When Kelly Sterling is bartending at the Oxbow Saloon, each barstool is as sacred a place as a confessional.
"People know they can talk with me," she said, "and whatever they say to me, stays with me. They know I'm not a talker. Whatever they say is confidential."
Although the tips are better at night, Sterling, a single mother of three, works days so she can spend time with her children and shuttle them to school and sporting events.
"I had to sacrifice days for nights with the kids," she said, "but I love the people who come in. I have lots of repeat customers, and I make friends with everyone. It's a lot of fun."
She has an easy smile and she likes to joke with the guys, but her job isn't all fun and games.
"I look at it as a serious job, too," said Sterling, who was named best bartender this year. "When I say enough, that's it. I have to make sure people have fun but don't get carried away. The scariest thing I ever did was work at the German Cowboy when it was really getting rough." The German Cowboy, near the corner of Beeline and Bonita, has since changed hands and is now the Buffalo Bar and Grill.
In her spare time, Sterling likes to ride motorcycles, go off-roading with her children and cheer them on at their sporting events.

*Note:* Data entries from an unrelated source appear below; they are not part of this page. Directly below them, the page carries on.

Lemma for_each_ext {A S : Type} (l : list A) (body1 body2 : A -> S -> result S) (s : S) :
  (forall a s, a ∈ l -> body1 a s = body2 a s) ->
  for_each l body1 s = for_each l body2 s.
Proof.
  revert s. induction l as [|a l IH]; intros s H; simpl; [reflexivity|].
  rewrite H by left. destruct (body2 a s); simpl; auto.
  apply IH. intros; apply H; by right.
Qed.

(** A loop that keeps an invariant indexed by the number of iterations
    returns, and the invariant holds at the end. *)
Lemma for_each_invariant {A St : Type} (I : nat -> St -> Prop) (l : list A)
    (body : A -> St -> result St) (s : St) :
  (forall k a s, l !! k = Some a -> I k s -> exists s', body a s = Ok s' /\ I (S k) s') ->
  I 0%nat s ->
  exists s', for_each l body s = Ok s' /\ I (length l) s'.
Proof.
  revert I s. induction l as [|a l IH]; intros I s Hstep H0; simpl.
  - eauto.
  - destruct (Hstep 0%nat a s eq_refl H0) as (s1 & -> & H1). simpl.
    apply (IH (fun k => I (S k))); [|exact H1].
    intros k b t Hk. apply (Hstep (S k)). exact Hk.
Qed.

Lemma range_lookup (n k a : nat) : range n !! k = Some a -> a = k /\ (k < n)%nat.
Proof.
  unfold range. intros H. apply lookup_seq in H. lia.
Qed.

Lemma range_length (n : nat) : length (range n) = n.
Proof. apply length_seq. Qed.

Lemma elem_of_range (n k : nat) : k ∈ range n <-> (k < n)%nat.
Proof. unfold range. rewrite elem_of_seq. lia. Qed.

Lemma elem_of_range2 (n i j : nat) : (i, j) ∈ range2 n <-> (i < n)%nat /\ (j < n)%nat.
Proof.
  unfold range2. rewrite list_elem_of_bind. split.
  - intros (i' & Hj & Hi). apply list_elem_of_fmap in Hj as (j' & [= -> ->] & Hj).
    by rewrite elem_of_range in Hi, Hj.
  - intros [Hi Hj]. exists i. rewrite list_elem_of_fmap, elem_of_range.
    split; [|done]. exists j. by rewrite elem_of_range.
Qed.

Lemma NoDup_range (n : nat) : NoDup (range n).
Proof. apply NoDup_seq. Qed.

Lemma NoDup_range2 (n : nat) : NoDup (range2 n).
Proof.
  unfold range2. apply NoDup_bind.
  - intros i1 i2 p _ _ H1 H2.
    apply list_elem_of_fmap in H1 as (? & -> & _).
    apply list_elem_of_fmap in H2 as (? & [= -> _] & _). done.
  - intros i _. apply (NoDup_fmap_2 _); apply NoDup_range.
  - apply NoDup_range.
Qed.

(** * Reading and writing grids *)

Lemma py_index_nat (len k : nat) : (k < len)%nat -> py_index len (Z.of_nat k) = Ok k.
Proof.
  intros H. unfold py_index.
  destruct (Z.leb_spec 0 (Z.of_nat k)); [|lia].
  destruct (Z.ltb_spec (Z.of_nat k) (Z.of_nat len)); [|lia].
  simpl. by rewrite Nat2Z.id.
Qed.

Lemma py_index_Ok (len : nat) (i : Z) (k : nat) :
  py_index len i = Ok k -> (k < len)%nat.
Proof.
  unfold py_index.
  destruct (Z.leb_spec 0 i), (Z.ltb_spec i (Z.of_nat len)); simpl;
    try (intros [= <-]; lia).
  all: destruct (Z.leb_spec (- Z.of_nat len) i), (Z.ltb_spec i 0); simpl;
    try discriminate; intros [= <-]; lia.
Qed.

Lemma py_index_nonneg (len : nat) (i : Z) (k : nat) :
  0 <= i -> py_index len i = Ok k -> i = Z.of_nat k.
Proof.
  intros Hi. unfold py_index.
  destruct (Z.leb_spec 0 i), (Z.ltb_spec i (Z.of_nat len)); simpl;
    try (intros [= <-]; lia).
  all: destruct (Z.leb_spec (- Z.of_nat len) i), (Z.ltb_spec i 0); simpl;
    try discriminate; intros [= <-]; lia.
Qed.

Lemma getitem_nat {A : Type} (l : list A) (k : nat) (a : A) :
  l !! k = Some a -> getitem l (Z.of_nat k) = Ok a.
Proof.
  intros H. unfold getitem. rewrite py_index_nat by (by eapply lookup_lt_Some).
  rewrite bind_ok. by rewrite H.
Qed.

Last November, with the help of a friend, Barbie Hensler, Sterling coordinated a motorcycle poker run to benefit the Rim Country Arizonans for Children, Inc. -- a nonprofit organization that helps childhood victims of negligence or abuse.

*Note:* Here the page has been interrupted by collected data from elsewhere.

Definition FlagSet (A : Type) : Type := list (string * (string -> A -> A)).

Fixpoint formal {A} (f : FlagSet A) (name : string)
  : option (string -> A -> A) :=
  match f with
  | [] => None
  | (n, set) :: f' => if (n =? name)%string then Some set else formal f' name
  end.

(** The first ['='] of [s]: the text before it and the text after it. *)
Fixpoint cutAtEquals (s : string) : option (string * string) :=
  match s with
  | EmptyString => None
  | String c s' =>
      if (c =? "=")%char then Some (EmptyString, s')
      else match cutAtEquals s' with
           | Some (n, v) => Some (String c n, v)
           | None => None
           end
  end.

(** The loop [for i := 1; i < len(name); i++]: an ['='] cannot be first. *)
Definition splitValue (name : string) : string * option string :=
  match name with
  | EmptyString => (name, None)
  | String c rest =>
      match cutAtEquals rest with
      | Some (n, v) => (String c n, Some v)
      | None => (name, None)
      end
  end.

Inductive result (A : Type) : Type :=
| Parsed (a : A) (rest : list string)
| Exits (code : Z).

Arguments Parsed {A} a rest.
Arguments Exits {A} code.

(** [Parse]: [parseOne] until it sees no flag; an error exits with status 2,
    an undefined [-h] or [-help] with status 0. *)
Fixpoint Parse {A} (f : FlagSet A) (args : list string) (a : A) : result A :=
  match args with
  | [] => Parsed a []
  | s :: args' =>
      match s with
      | String "-" (String c1 s2 as s1) =>
          if ((c1 =? "-")%char && (s2 =? "")%string)%bool then Parsed a args'
          else
            let name := if (c1 =? "-")%char then s2 else s1 in
            match name with
            | EmptyString => Exits 2
            | String n0 _ =>
                if ((n0 =? "-")%char || (n0 =? "=")%char)%bool then Exits 2
                else
                  let '(name, value) := splitValue name in
                  match formal f name with
                  | None =>
                      if ((name =? "help")%string || (name =? "h")%string)%bool
                      then Exits 0 else Exits 2
                  | Some set =>
                      match value with
                      | Some v => Parse f args' (set v a)
                      | None =>
                          match args' with
                          | v :: args'' => Parse f args'' (set v a)
                          | [] => Exits 2
                          end
                      end
                  end
            end
      | _ => Parsed a args
      end
  end.

End flag.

"Forty-five of the children were Rim kids, and the majority of them were under the age of 5," she said. "We pulled the event together in three weeks -- just in time for Christmas -- and raised about $1,500 plus toys.
"The local businesses pitched right in," she said. "I really appreciate the business owners who've helped us with our charity work. I think this community is great."
According to her customers, Yvonne Webster is the kind of waitress who will pour a regular's favorite drink when she spots her in the parking lot and have it ready when she walks through the door.
"I drink iced tea and my husband drinks coffee," customer Barb Tulleys said. "She'll see us pull up, and she'll go get it."
"She's fast, efficient and she remembers what you want without having to ask," customer Donnie Haught added.
Webster, a mother of four and a Payson native, has been serving up food and friendship at the Knotty Pine Café for 12 years.
"Yvonne wants to help everyone," longtime friend Julie Wantland said. "She loves people, and she loves her customers.
"She's dynamic. You meet her and you automatically want to get to know her. She's just really easy to talk to."
No matter how hectic the job gets, Webster always takes the time to talk with her customers.
"She's fantastic," Tulleys said. "She always has a good attitude, and she makes everyone feel like family. She makes people feel really special and important."
Respect and a sense of humor are key ingredients for the job, said Webster, who was named Payson's best waitress this year.
"I believe the customers deserve to be treated with respect and get things the way they want," she said. "I also have a lot of love and respect for the people I work with.
"Respect for the boss, on the other hand, is optional," she said good-naturedly. "As long as I'm having fun, that's all that matters."
When Webster is having fun, Tulleys said, so is everyone else.
"She's fun loving and she loves to joke around," she said. "She definitely makes people smile and just adds to everyone's day. She has a way of taking your mind off your troubles. You can go in there with the weight of the world on your shoulders and leave laughing."
And when the fun stops, Webster said, her customers see her through.
"The people here are really special," she said. "When you're having a bad day, there are always those regulars who can walk in and make everything OK. And when they're having a bad day, and they tell you they came down for lunch just to see you -- that makes it all worthwhile."